Ethel was visibly trembling as she nodded. Amaka wanted to talk to her! She wasn’t sure if she could face her. Especially not now.

She glanced at her friend and the stern look on her face told her she meant business this time. Quickly she turned to Charles and beckoned him to follow her.

Her nervousness caused her to be clumsy and her purse fell to the ground and spilled open, scattering its contents.

“Crap,” she murmured as she bent to pick it. Could this day get any worse?

“I’ll do it. You go on,” Amaka offered.

She needed Charles far away as fast as possible so she smiled gratefully at Amaka and walked Charles to the door.

“How did you know about my…wife?”

“The same way she knew about me. You’re a shameless liar. Don’t come looking for me again,” with that she left him staring agape after her.

When she returned to Amaka she immediately knew something was wrong.
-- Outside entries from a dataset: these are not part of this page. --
Lemma ascii_from_utf8 s : str_bytes_all (λ a, (N_of_ascii a <? 128)%N) s = true → string_from_utf8 (as_bytes s) = Some s.
Proof.
  unfold string_from_utf8, as_bytes. intros Hs.
  assert (utf8_valid (map N_of_ascii (String.list_ascii_of_string s)) = true ∧
          string_of_codes (map N_of_ascii (String.list_ascii_of_string s)) = s) as [-> ->]; [|done].
  induction s as [|a s IH]; [done|]. simpl in Hs. apply andb_true_iff in Hs as [Ha Hs].
  destruct (IH Hs) as [Hv Hc]. cbn [String.list_ascii_of_string map utf8_valid string_of_codes foldr].
  rewrite Ha. split; [done|]. unfold string_of_codes in Hc. by rewrite Hc, ascii_N_embedding.
Qed.
(** While the statement stays in the cache, the ticket of a prepared handle is the ticket of
    its SQL, for every principal. *)
Theorem prepared_ticket_runs_statement encode_schema sts sts' p q body id calls results :
  str_bytes_all (λ a, (N_of_ascii a <? 128)%N) id = true →
  handle_create env encode_schema sts p body id = (sts', calls, Ok results) →
  ∃ sql, any_decode body = Ok (ACreatePrepared sql) ∧ calls = [Prepare sql p]
    ∧ ∀ later, later !! id = sts' !! id →
      do_get env info_schema later q (any_encode (ATicketStatementQuery (as_bytes id))) =
      do_get env info_schema later q (any_encode (AStatementQuery sql)).
Proof.
  intros Hid. unfold handle_create.
  destruct (any_decode body) as [[]|] eqn:Hb; try (intros; repeat case_match; by simplify_eq).
  destruct (str_is_empty (str_trim query)); [done|].
  destruct (authorize_query env p); [|done]. destruct (qe_prepare env query p) as [[]|]; intros ?; simplify_eq.
  exists query. do 2 (split; [done|]). intros later Hl. rewrite lookup_insert in Hl. case_decide; [|done].
  unfold do_get, extract_sql_from_ticket. rewrite !any_decode_encode. cbn [map_err mbind result_bind].
  rewrite (ascii_from_utf8 id Hid). cbn [ok_or mbind result_bind]. by rewrite Hl.
Qed.
End tickets.

(** *** A concrete wire *)
Definition AnyCode : Type := N * list string * list (option string) * list N * list N * bool.
Definition any_code (a : Any) : AnyCode :=
  match a with
  | AStatementQuery q => (0%N, [q], [], [], [], false)
  | AGetCatalogs => (1%N, [], [], [], [], false)
  | AGetDbSchemas c => (2%N, [], [ds_catalog c; ds_filter c], [], [], false)
  | AGetTables c => (3%N, gt_types c, [gt_catalog c; gt_schema_filter c; gt_table_filter c], [], [], gt_include_schema c)
  | AGetTableTypes => (4%N, [], [], [], [], false)
  | AGetSqlInfo info => (5%N, [], [], info, [], false)
  | AGetPrimaryKeys => (6%N, [], [], [], [], false)
  | ATicketStatementQuery h => (7%N, [], [], h, [], false)
  | ACreatePrepared q => (8%N, [q], [], [], [], false)
  | AClosePrepared h => (9%N, [], [], h, [], false)
  | ACreatePreparedResult h s => (10%N, [], [], h, s, false)
  | AMalformed u => (11%N, [u], [], [], [], false)
  | AUnknown u => (12%N, [u], [], [], [], false)
  end.
Definition any_of_code (c : AnyCode) : option Any :=
  match c with
  | (0, [q], _, _, _, _)%N => Some (AStatementQuery q)
  | (1, _, _, _, _, _)%N => Some AGetCatalogs
  | (2, _, [c; f], _, _, _)%N => Some (AGetDbSchemas (mkGetDbSchemas c f))
  | (3, ts, [c; f; t], _, _, i)%N => Some (AGetTables (mkGetTables c f t ts i))
  | (4, _, _, _, _, _)%N => Some AGetTableTypes
  | (5, _, _, info, _, _)%N => Some (AGetSqlInfo info)
  | (6, _, _, _, _, _)%N => Some AGetPrimaryKeys
  | (7, _, _, h, _, _)%N => Some (ATicketStatementQuery h)
  | (8, [q], _, _, _, _)%N => Some (ACreatePrepared q)
  | (9, _, _, h, _, _)%N => Some (AClosePrepared h)
  | (10, _, _, h, s, _)%N => Some (ACreatePreparedResult h s)
  | (11, [u], _, _, _, _)%N => Some (AMalformed u)
  | (12, [u], _, _, _, _)%N => Some (AUnknown u)
  | _ => None
  end.
#[local] Instance demo_wire : FlightSqlWire :=
  {| any_decode l := match l with [Npos p] => ok_or (decode p ≫= any_of_code) "invalid message" | _ => Err "invalid message" end;
     any_encode a := [Npos (encode (any_code a))] |}.
#[local] Instance demo_wire_laws : FlightSqlWireLaws.
Proof. constructor. intros a. cbn -[encode decode]. rewrite decode_encode. by destruct a as [| |[]|[]| | | | | | | | |]. Qed.

(** An engine that plans statements beginning with SELECT, for everybody but mallory. *)
Definition demo_authorizer : Authorizer :=
  λ p _ _, if bool_decide (subject p = "bearer:mallory") then Err (Forbidden "denied") else Ok tt.
Definition demo_env : QueryEnv N :=
  mkEnv (Some demo_authorizer)
    (λ sql _, Some (if str_starts_with "SELECT" sql then Ok catalogs_schema else Err (QueryExecution "syntax error")))
    (λ _ _, Some (Ok [SBatch 7%N; SLate])).
#[local] Instance demo_jwt : JwtLibrary :=
  {| DecodingKey := unit; jwt_decode _ _ _ := Err OtherJwtError; sha256_hex t := t |}.
Definition demo_service : TeoFlightService :=
  mkService (mkAdmission (rates_new 10 60 0) (principals_new 10 2) [] 100 100 100) ∅.
Definition demo_meta (token : string) : RpcMeta := mkMeta None (mkHeaderMap [] []) (Some (Some ("Bearer " +:+ token))).
Definition demo_alice : Principal := mkPrincipal "bearer:alice" [] ∅.

Lemma demo_refuses m (q : Principal) schema : m ∈ MARKERS → qe_prepare demo_env m q ≠ Some (Ok schema).
Proof. unfold MARKERS. rewrite !elem_of_cons. intros [->|[->|Hin]]; [done|done|by apply not_elem_of_nil in Hin]. Qed.
Definition demo_select : Any := AStatementQuery "SELECT 1".
Definition demo_prepare : EngineCall := Prepare "SELECT 1" demo_alice.


Lemma announced_schema_served_witness :
  ∃ info, get_flight_info demo_env [] demo_alice (any_encode demo_select) = ([demo_prepare], Ok info)
    ∧ served_as demo_env [] ∅ demo_alice [demo_prepare] info.
Proof.
  exists (mkFlightInfo catalogs_schema (any_encode demo_select)).
  assert (Hget : get_flight_info demo_env [] demo_alice (any_encode demo_select) =
    ([demo_prepare], Ok (mkFlightInfo catalogs_schema (any_encode demo_select)))) by (vm_compute; reflexivity).
  split; [exact Hget|]. exact (announced_schema_served demo_env [] demo_refuses ∅ demo_alice _ _ _ Hget).
Defined.

(** ** What the metadata commands ask

    SQL's single-quoted literals: a statement with each literal replaced by a question mark,
    and the values of the literals, a doubled quote standing for a quote; [None] when the
    last literal is not closed. *)
Fixpoint sql_lex (literal : option string) (s : string) : option (string * list string) :=
  match s with
  | EmptyString => match literal with None => Some ("", []) | Some _ => None end
  | String c s1 =>
      match literal with
      | None =>
          if bool_decide (c = "'"%char) then '(t, ls) ← sql_lex (Some "") s1; Some (String "?" t, ls)
          else '(t, ls) ← sql_lex None s1; Some (String c t, ls)
      | Some acc =>
          if bool_decide (c = "'"%char) then
            match s1 with
            | String c2 s2 =>
                if bool_decide (c2 = "'"%char) then sql_lex (Some (acc +:+ "'")) s2
                else '(t, ls) ← sql_lex None s1; Some (t, acc :: ls)
            | EmptyString => Some ("", [acc])
            end
          else sql_lex (Some (acc +:+ String c "")) s1
      end
  end.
Perhaps she was still angry.

“Thank you Amy but I have to go home. I’ve got an early day tomorrow,” she spoke fast, hoping Amaka would ask no questions.

“We have to talk,” Amaka replied in a grave voice.

“Not tonight please,”

“Yes, tonight,” she waved an envelope in front of her, “about this.”

It was the envelope Charles’ wife had given her the previous day. She’d forgotten it in her purse!

She snatched it from Amaka’s hand and tucked it away. “You had no right to pry.”

There was no apology as Amaka asked, “have you ever had an abortion?”

“What??”

“I think we are going to have that talk after all. Now.”